▶ [EXERCISE MATERIAL]
(** Freeing a large object. *)
Lemma kfree_large dbg ko K x :
  kok K → valid (pa K) x → has (flags (kpage K x)) PG_COMPOUND = true →
  ∃ K', kfree dbg ko K (page_address x) = Some (Ok K') ∧
        shrunk K K' (page_address x) (PAGE_SIZE * bsize (order (kpage K x))).
Proof.
  intros HK Hv Hc. pose proof (k_buddy K HK) as Hok.
  pose proof (wf_geom _ (ok_wf _ Hok)) as Hg. pose proof (valid_range _ _ Hg Hv) as Hxr.
  pose proof (k_large K HK x Hv Hc) as Hmk. set (o := order (kpage K x)) in *.
  assert (pgb x (page_address x)) as Hpx by (unfold pgb, PAGE_SIZE; lia).
  pose proof (mk_order _ _ _ _ Hmk) as Ho. pose proof (bsize_max o Ho). pose proof (bsize_pos o).
  unfold kfree. replace (page_address x =? 0) with false.
  2: { rewrite page_address_eq by done. unfold PAGE_OFFSET, PAGE_SIZE. lia. }
  rewrite (virt_to_page_pgb ko x) by done. rewrite Hc. fold o.
  rewrite (wrap64_small (PAGE_SIZE * bsize o)) by (unfold PAGE_SIZE, U64; lia).
  destruct (unmark_in_use (pa K) x o PG_COMPOUND ltac:(by right) Hok Hmk) as [Hq Hin].
  set (s1 := set_page (pa K) x (unflag PG_COMPOUND (mem_map (pa K) x))) in *.
  destruct (free_pages_spec dbg s1 x o (quiet_ok _ _ Hok Hq) Hin) as (s2 & Hrun & Hrel).
  change (pa (add_bytes (set_kpage K x _) _)) with s1. rewrite Hrun. cbn [obind].
  eexists. split; [done|]. set (K' := set_pa _ s2).
  assert (∀ y, is_free (pa K') y ↔ is_free (pa K) y ∨ blk x o y) as Hfree.
  { intros y. change (pa K') with s2. by rewrite (rel_set _ _ _ _ Hrel), (quiet_free (pa K)) by done. }
  destruct (free_update K K' x o HK (rel_ok _ _ _ _ Hrel)) as (Hok' & Hlive & Hbytes); try done.
  - transitivity s1; [by apply quiet_geom|apply Hrel].
  - intros y Hvy Hnf Hnb. assert (y ≠ x) as Hne by (intros ->; auto with olux).
    split_and!; [| |done].
    + change (kpage K' y) with (mem_map s2 y). rewrite (rel_kept _ _ _ _ Hrel);
        [|by rewrite (quiet_free (pa K))|done]. unfold s1. simpl. by rewrite fn_lookup_insert_ne.
    + intros a Ha. change (kram K' a) with (ram s2 a). rewrite (rel_ram _ _ _ _ Hrel); [done|].
      intros Hbb. apply Hnb. eapply block_bytes_pgb; [done|by eapply valid_range|done|done].
  - intros y z Hvy Hnb Hcy Hz Hz'. assert (x ≠ y) as Hne by (intros ->; auto with olux).
    by apply (large_apart K x y z).
  - intros ci y Hci Hy. split; [done|]. intros Hb. destruct (k_part K HK ci y Hci Hy) as (_ & Hs & _).
    destruct (large_block K x y HK Hv Hc Hb) as (_ & _ & Hns & _). congruence.
  - intros ci Hci. by apply HK.
  - assert (∀ y a k, valid (pa K) y → live_in K y a k → (¬ blk x o y ↔ a ≠ page_address x)) as Hx.
    { intros y a k Hy Hl. pose proof (live_in_pgb K y a k HK Hy Hl) as Hp. split.
      - intros Hnb ->. apply Hnb. replace y with x; [auto with olux|].
        by eapply pgb_unique; [|eapply valid_range| |].
      - intros Hne Hb. destruct (large_block K x y HK Hv Hc Hb) as (_ & _ & Hns & Hnc).
        destruct (decide (y = x)) as [->|Hny]; [|specialize (Hnc Hny)];
          destruct Hl as [[? _]|(? & ? & _)]; congruence. }
    split; [done| | |].
    + intros a k. rewrite Hlive. unfold live. split.
      * intros (y & Hy & Hb & Hl). split; [by exists y|by apply (Hx y a k)].
      * intros [(y & Hy & Hl) Hne]. exists y. split_and!; [done|by apply (Hx y a k)|done].
    + intros a k b (y & Hy & Hl) Hne Hb. eapply (Hbytes y a k); [done|by apply (Hx y a k)|done|done].
    + simpl. by rewrite sub64_add.
Qed.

▶ [REQUIRED ACTION] A verbatim restatement of all the entries above is required.

▶ [RESULT]
(** Freeing a large object. *)
Lemma kfree_large dbg ko K x :
  kok K → valid (pa K) x → has (flags (kpage K x)) PG_COMPOUND = true →
  ∃ K', kfree dbg ko K (page_address x) = Some (Ok K') ∧
        shrunk K K' (page_address x) (PAGE_SIZE * bsize (order (kpage K x))).
Proof.
  intros HK Hv Hc. pose proof (k_buddy K HK) as Hok.
  pose proof (wf_geom _ (ok_wf _ Hok)) as Hg. pose proof (valid_range _ _ Hg Hv) as Hxr.
  pose proof (k_large K HK x Hv Hc) as Hmk. set (o := order (kpage K x)) in *.
  assert (pgb x (page_address x)) as Hpx by (unfold pgb, PAGE_SIZE; lia).
  pose proof (mk_order _ _ _ _ Hmk) as Ho. pose proof (bsize_max o Ho). pose proof (bsize_pos o).
  unfold kfree. replace (page_address x =? 0) with false.
  2: { rewrite page_address_eq by done. unfold PAGE_OFFSET, PAGE_SIZE. lia. }
  rewrite (virt_to_page_pgb ko x) by done. rewrite Hc. fold o.
  rewrite (wrap64_small (PAGE_SIZE * bsize o)) by (unfold PAGE_SIZE, U64; lia).
  destruct (unmark_in_use (pa K) x o PG_COMPOUND ltac:(by right) Hok Hmk) as [Hq Hin].
  set (s1 := set_page (pa K) x (unflag PG_COMPOUND (mem_map (pa K) x))) in *.
  destruct (free_pages_spec dbg s1 x o (quiet_ok _ _ Hok Hq) Hin) as (s2 & Hrun & Hrel).
  change (pa (add_bytes (set_kpage K x _) _)) with s1. rewrite Hrun. cbn [obind].
  eexists. split; [done|]. set (K' := set_pa _ s2).
  assert (∀ y, is_free (pa K') y ↔ is_free (pa K) y ∨ blk x o y) as Hfree.
  { intros y. change (pa K') with s2. by rewrite (rel_set _ _ _ _ Hrel), (quiet_free (pa K)) by done. }
  destruct (free_update K K' x o HK (rel_ok _ _ _ _ Hrel)) as (Hok' & Hlive & Hbytes); try done.
  - transitivity s1; [by apply quiet_geom|apply Hrel].
  - intros y Hvy Hnf Hnb. assert (y ≠ x) as Hne by (intros ->; auto with olux).
    split_and!; [| |done].
    + change (kpage K' y) with (mem_map s2 y). rewrite (rel_kept _ _ _ _ Hrel);
        [|by rewrite (quiet_free (pa K))|done]. unfold s1. simpl. by rewrite fn_lookup_insert_ne.
    + intros a Ha. change (kram K' a) with (ram s2 a). rewrite (rel_ram _ _ _ _ Hrel); [done|].
      intros Hbb. apply Hnb. eapply block_bytes_pgb; [done|by eapply valid_range|done|done].
  - intros y z Hvy Hnb Hcy Hz Hz'. assert (x ≠ y) as Hne by (intros ->; auto with olux).
    by apply (large_apart K x y z).
  - intros ci y Hci Hy. split; [done|]. intros Hb. destruct (k_part K HK ci y Hci Hy) as (_ & Hs & _).
    destruct (large_block K x y HK Hv Hc Hb) as (_ & _ & Hns & _). congruence.
  - intros ci Hci. by apply HK.
  - assert (∀ y a k, valid (pa K) y → live_in K y a k → (¬ blk x o y ↔ a ≠ page_address x)) as Hx.
    { intros y a k Hy Hl. pose proof (live_in_pgb K y a k HK Hy Hl) as Hp. split.
      - intros Hnb ->. apply Hnb. replace y with x; [auto with olux|].
        by eapply pgb_unique; [|eapply valid_range| |].
      - intros Hne Hb. destruct (large_block K x y HK Hv Hc Hb) as (_ & _ & Hns & Hnc).
        destruct (decide (y = x)) as [->|Hny]; [|specialize (Hnc Hny)];
          destruct Hl as [[? _]|(? & ? & _)]; congruence. }
    split; [done| | |].
    + intros a k. rewrite Hlive. unfold live. split.
      * intros (y & Hy & Hb & Hl). split; [by exists y|by apply (Hx y a k)].
      * intros [(y & Hy & Hl) Hne]. exists y. split_and!; [done|by apply (Hx y a k)|done].
    + intros a k b (y & Hy & Hl) Hne Hb. eapply (Hbytes y a k); [done|by apply (Hx y a k)|done|done].
    + simpl. by rewrite sub64_add.
Qed.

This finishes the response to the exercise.